New aide Collier focusing efforts on academics

CHAMPAIGN – Midway through the 2007-08 season, the Illinois basketball programs added another assistant coach.

But this hire was under the radar. Troy Collier was brought on as the academic counselor for men's and women's basketball after eight seasons of recruiting and game planning as an assistant at Eastern Illinois, Missouri State and Ball State.

"He was a coach," UI coach Bruce Weber says, "so he has that background (players) can relate to."

Collier left Ball State in August and was hired at Illinois in January. With aspirations of one day working in the front office of an NBA franchise, Collier said he stepped away from the coaching world for several reasons. One, "I love this university," where he earned a double master's degree, he says. Two, it allowed him to work with men's and women's basketball alongside "good people" in Weber and Jolette Law. Three, it's home: Collier was a 1989 graduate of Danville High School. And in his office is an Eastern Illinois team photo featuring Collier as a player and Weber's brother, Dave, as an assistant coach.

"Now I have the opportunity to coach in a different way," says Collier, who once left a high-paying job in the business world when Rick Samuels offered an assistant coaching position at Eastern Illinois. "This is an age group that I've always gravitated toward. This is a very impressionable age group, one step away from being on their own."

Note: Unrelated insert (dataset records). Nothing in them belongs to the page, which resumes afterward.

(** The division and the rounding of LWMA-1. *)
Lemma lwma1_ratio avg L : 0 <= avg <= 424250337475 -> 21600 <= L <= 1317600 ->
  let d := round_loop 10 1000000000
    (if 2000000 * 60 * 60 * 120 <? avg then u64 (avg / (200 * L) * (60 * (60 + 1) * 120 * 99))
     else u64 (u64 (u64 (u64 (avg * 60) * (60 + 1)) * 120) * 99) / (200 * L)) in
  164 * avg <= 1000 * d + 1000 /\ 100 * d <= 1012 * avg.
Proof.
  intros Ha HL. cbv zeta. rewrite (proj2 (Z.ltb_ge _ avg)) by lia.
  rewrite (u64_id (avg * 60)), (u64_id (avg * 60 * (60 + 1))), (u64_id (avg * 60 * (60 + 1) * 120)),
    (u64_id (avg * 60 * (60 + 1) * 120 * 99)) by (unfold is_u64; lia).
  set (q := avg * 60 * (60 + 1) * 120 * 99 / (200 * L)).
  pose proof (Z.div_mod (avg * 60 * (60 + 1) * 120 * 99) (200 * L) ltac:(lia)) as Hq.
  pose proof (Z.mod_pos_bound (avg * 60 * (60 + 1) * 120 * 99) (200 * L) ltac:(lia)) as Hr. fold q in Hq.
  assert (0 <= q) by (apply Z.div_pos; lia). clearbody q.
  assert (q * 21600 <= q * L <= q * 1317600) by (split; apply Z.mul_le_mono_nonneg_l; lia).
  pose proof (round_loop_bounds 10 1000000000 q) as Hd.
  generalize dependent (round_loop 10 1000000000 q). intros d Hd. lia.
Qed.

(** The largest average difficulty for which the products of LWMA-1 fit 64 bits. *)
Definition LWMA1_SAFE_AVG : Z := (2 ^ 64 - 1) / (60 * 61 * 120 * 99).

(** LWMA-1.  For 61 timestamps below 2^63 and cumulative difficulties whose
    average step fits the safe range, a block outside the fork window always gets
    a difficulty, computed without division by zero or overflow, and it lies
    between 16.4% and 10.12 times the average of the window. *)
Theorem nextDifficultyLWMA1_bounds c ts cd height :
  let avg := (cd !!! 60%nat - cd !!! 0%nat) / 60 in
  length ts = 61%nat -> length cd = 61%nat -> times_ok ts -> 120 <= ts !!! 0%nat ->
  Forall is_u64 cd -> cd !!! 0%nat <= cd !!! 60%nat -> avg <= LWMA1_SAFE_AVG ->
  ~ (m_upgradeHeightV8 c <= height < u64 (m_upgradeHeightV8 c + 60)) ->
  exists d, nextDifficultyLWMA1 c ts cd height = Some d
    /\ 164 * avg <= 1000 * d + 1000 /\ 100 * d <= 1012 * avg.
Proof.
  intros avg Hl Hlc Hts Ht0 Hcd Hmono Havg Hh. unfold nextDifficultyLWMA1.
  replace ((m_upgradeHeightV8 c <=? height) && (height <? u64 (m_upgradeHeightV8 c + 60))) with false
    by (symmetry; apply andb_false_iff; rewrite Z.leb_gt, Z.ltb_ge; lia).
  pose proof (list_lookup_lookup_total_lt ts 0 ltac:(lia)) as L0.
  pose proof (list_lookup_lookup_total_lt cd 60 ltac:(lia)) as D1.
  pose proof (list_lookup_lookup_total_lt cd 0 ltac:(lia)) as D0.
  rewrite L0, D1, D0, some_bind. cbv zeta.
  assert (0 <= ts !!! 0%nat < 2 ^ 63) by (unfold times_ok in Hts; rewrite Forall_lookup in Hts; by apply (Hts 0%nat)).
  destruct (lwma1_loop_bounds 60 1 (drop 1 ts) (u64 (ts !!! 0%nat - 120)) 0) as (L & -> & HL);
    [by apply Forall_drop | rewrite length_drop; lia | lia | lia | word | lia |].
  rewrite !some_bind. change (60 * 60 * 120 / 20) with 21600.
  set (L' := if L <? 21600 then 21600 else L).
  assert (21600 <= L' <= 1317600) as HL' by (unfold L'; destruct (Z.ltb_spec L 21600); lia).
  clearbody L'. clear HL. rewrite Forall_lookup in Hcd. pose proof (Hcd _ _ D1). pose proof (Hcd _ _ D0).
  rewrite (u64_id (cd !!! 60%nat - cd !!! 0%nat)) by word. fold avg.
  assert (0 <= avg) by (unfold avg; word). clearbody avg.
  eexists. split; [reflexivity|]. apply lwma1_ratio; [|done].
  split; [done|]. etransitivity; [exact Havg | by vm_compute].
Qed.

Lemma nextDifficultyLWMA1_bounds_witness :
  let ts := (fun i => 1000000 + 120 * Z.of_nat i) <$> seq 0 61 in
  let cd := (fun i => 7000000 * Z.of_nat i) <$> seq 0 61 in
  exists d, nextDifficultyLWMA1 (CurrencyBuilder false) ts cd 1000000 = Some d
    /\ 164 * 7000000 <= 1000 * d + 1000 /\ 100 * d <= 1012 * 7000000.
Proof.
  intros ts cd. apply (nextDifficultyLWMA1_bounds (CurrencyBuilder false) ts cd 1000000);
    [done | done | | by vm_compute | | by vm_compute | by vm_compute | by vm_compute; intuition].
  - refine (bool_decide_eq_true_1 _ _). vm_compute. reflexivity.
  - refine (bool_decide_eq_true_1 _ _). vm_compute. reflexivity.
Defined.

(** LWMA-1 overflow.  The threshold above which the code switches to the
    overflow-free formula, [2000000 * N * N * T], is larger than the safe range.
    Between the two the 64-bit product wraps: a chain with a constant difficulty
    of 500,000,000,000 and perfect 120-second blocks gets 75,000,000,000 as its
    next difficulty. *)
Theorem nextDifficultyLWMA1_overflow :
  let ts := (fun i => 1000000 + 120 * Z.of_nat i) <$> seq 0 61 in
  let cd := (fun i => 500000000000 * Z.of_nat i) <$> seq 0 61 in
  LWMA1_SAFE_AVG < 500000000000 <= 2000000 * 60 * 60 * 120
  /\ nextDifficultyLWMA1 (CurrencyBuilder false) ts cd 1000000 = Some 75000000000.
Proof. split; [vm_compute; split; congruence | vm_compute; reflexivity]. Qed.

Lemma lwma3_loop_bounds n N i rest prev L sum : times_ok rest -> (n <= length rest)%nat ->
  1 <= i -> i + Z.of_nat n <= 61 -> 0 <= prev < 2 ^ 63 + i -> 0 <= L <= 720 * 60 * i ->
  exists L' sum', lwma3_loop n 120 N i rest prev L sum = Some (L', sum')
    /\ L + Z.of_nat n <= L' <= 720 * 60 * 61.
Proof.
  revert i rest prev L sum. induction n as [|n IH]; intros i rest prev L sum Ht Hl Hi Hin Hp HL.
  { exists L, sum. simpl. split; [done | lia]. }
  destruct rest as [|ts rest]; [simpl in Hl; lia|]. apply Forall_cons in Ht as [Hts Ht].
  cbn [lwma3_loop]. destruct (solve_time prev ts) as [Hthis HST]; [lia | done |].
  set (this := if prev <? ts then ts else u64 (prev + 1)) in *.
  set (ST := Z.min (6 * 120) (u64 (this - prev))) in *.
  assert (1 <= ST * i <= 60 * 720) by nia.
  rewrite (u64_id (ST * i)), (u64_id (L + ST * i)) by word.
  set (sum1 := if N - 3 <? i then u64 (sum + ST) else sum).
  destruct (IH (i + 1) rest this (L + ST * i) sum1) as (L' & sum' & -> & HL');
    [done | simpl in Hl; lia | lia | lia | lia | lia |].
  exists L', sum'. split; [done|]. lia.
Qed.

(** The clamping of LWMA-3. *)
Lemma lwma3_clamp prev_D x (jump : bool) : 0 <= prev_D -> prev_D * 150 < 2 ^ 64 ->
  let d := Z.max (u64 (prev_D * 67) / 100) (Z.min x (u64 (prev_D * 150) / 100)) in
  let d := if jump then Z.max d (u64 (prev_D * 108) / 100) else d in
  prev_D * 67 / 100 <= d <= prev_D * 150 / 100.
Proof.
  intros H1 H2. cbv zeta. rewrite (u64_id (prev_D * 67)), (u64_id (prev_D * 108)), (u64_id (prev_D * 150)) by word.
  assert (prev_D * 67 / 100 <= prev_D * 108 / 100 <= prev_D * 150 / 100)
    by (split; apply Z.div_le_mono; lia). destruct jump; lia.
Qed.

(** LWMA-3.  For more than ten timestamps below 2^63 and as many increasing
    cumulative difficulties, the algorithm always produces a difficulty (no
    division by zero, no access out of range, whatever the order of the
    timestamps), and it stays between 67% and 150% of the difficulty of the
    last block of the window. *)
Theorem nextDifficultyLWMA3_bounds ts cd :
  let N := Nat.min (length ts - 1) 60 in
  let prev_D := cd !!! N - cd !!! (N - 1)%nat in
  (10 < length ts)%nat -> length cd = length ts -> times_ok ts ->
  0 <= prev_D -> prev_D * 150 < 2 ^ 64 ->
  exists d, nextDifficultyLWMA3 ts cd = Some d /\ prev_D * 67 / 100 <= d <= prev_D * 150 / 100.
Proof.
  intros N prev_D Hl Hlc Hts Hp0 Hp. unfold nextDifficultyLWMA3.
  rewrite (proj2 (Z.leb_gt _ 10)) by lia. cbv zeta.
  replace (if Z.of_nat (length ts) <? 60 + 1 then Z.of_nat (length ts) - 1 else 60) with (Z.of_nat N)
    by (destruct (Z.ltb_spec (Z.of_nat (length ts)) (60 + 1)); lia).
  rewrite Nat2Z.id. replace (Z.to_nat (Z.of_nat N - 1)) with (N - 1)%nat by lia.
  assert (10 <= N < length ts)%nat as HN by lia. assert (N <= 60)%nat as HN60 by lia.
  rewrite (list_lookup_lookup_total_lt ts 0), (list_lookup_lookup_total_lt cd 0),
    (list_lookup_lookup_total_lt cd N), (list_lookup_lookup_total_lt cd (N - 1)) by lia.
  subst prev_D. clearbody N. rewrite some_bind.
  assert (0 <= ts !!! 0%nat < 2 ^ 63)
    by (unfold times_ok in Hts; rewrite Forall_lookup in Hts; apply (Hts 0%nat), list_lookup_lookup_total_lt; lia).
  destruct (lwma3_loop_bounds N (Z.of_nat N) 1 (drop 1 ts) (ts !!! 0%nat) 0 0) as (L & sum & -> & HL);
    [by apply Forall_drop | rewrite length_drop; lia | lia | lia | lia | lia |].
  rewrite !some_bind. rewrite (u64_id (100 * 2 * L)) by word.
  rewrite (proj2 (Z.eqb_neq _ 0)) by lia. rewrite (u64_id (cd !!! N - _)) by word.
  eexists. split; [reflexivity|]. by apply lwma3_clamp.
Qed.

Lemma nextDifficultyLWMA3_bounds_witness :
  let ts := (fun i => 1000000 + (if Nat.even i then 300 else 0) + 60 * Z.of_nat i) <$> seq 0 61 in
  let cd := (fun i => 7000 * Z.of_nat i) <$> seq 0 61 in
  exists d, nextDifficultyLWMA3 ts cd = Some d /\ 7000 * 67 / 100 <= d <= 7000 * 150 / 100.
Proof.
  intros ts cd. apply (nextDifficultyLWMA3_bounds ts cd); [cbv; lia | done | | by vm_compute | by vm_compute].
  refine (bool_decide_eq_true_1 _ _). vm_compute. reflexivity.
Defined.

End Difficulty.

Outside his duties as an adviser to current UI athletes, Collier also inspects the academic transcripts of prospective student-athletes – Illini recruiting interests. He goes by Big Ten academic requirements moreso than NCAA requirements; if a kid can qualify under Big Ten standards, he usually can qualify under NCAA standards.

"The Big Ten is harder (in terms of academic requirements)," Collier says.

Collier does not rule out a return to coaching – there was interest in the vacancy on Weber's staff created by Tracy Webster's departure for Kentucky in September – but his mind-set is to pursue the administrative side of athletics.

"I think I'll always be a coach," he says. "When I watch games, I watch them through the eyes of a coach; the plays, the strategy, why this guy is doing this or that."

Weber says a coaching background has made Collier's office a welcome stop for the players.

"He still loves basketball, still watches practice when he can," Weber says. "When he has a meeting with the guys, they meet about the future and time management and classes. They can sit and talk about basketball, too, because he's been around it and he was a coach. It helps them in making them understand what it takes to balance (coursework and athletics). I think it's been good."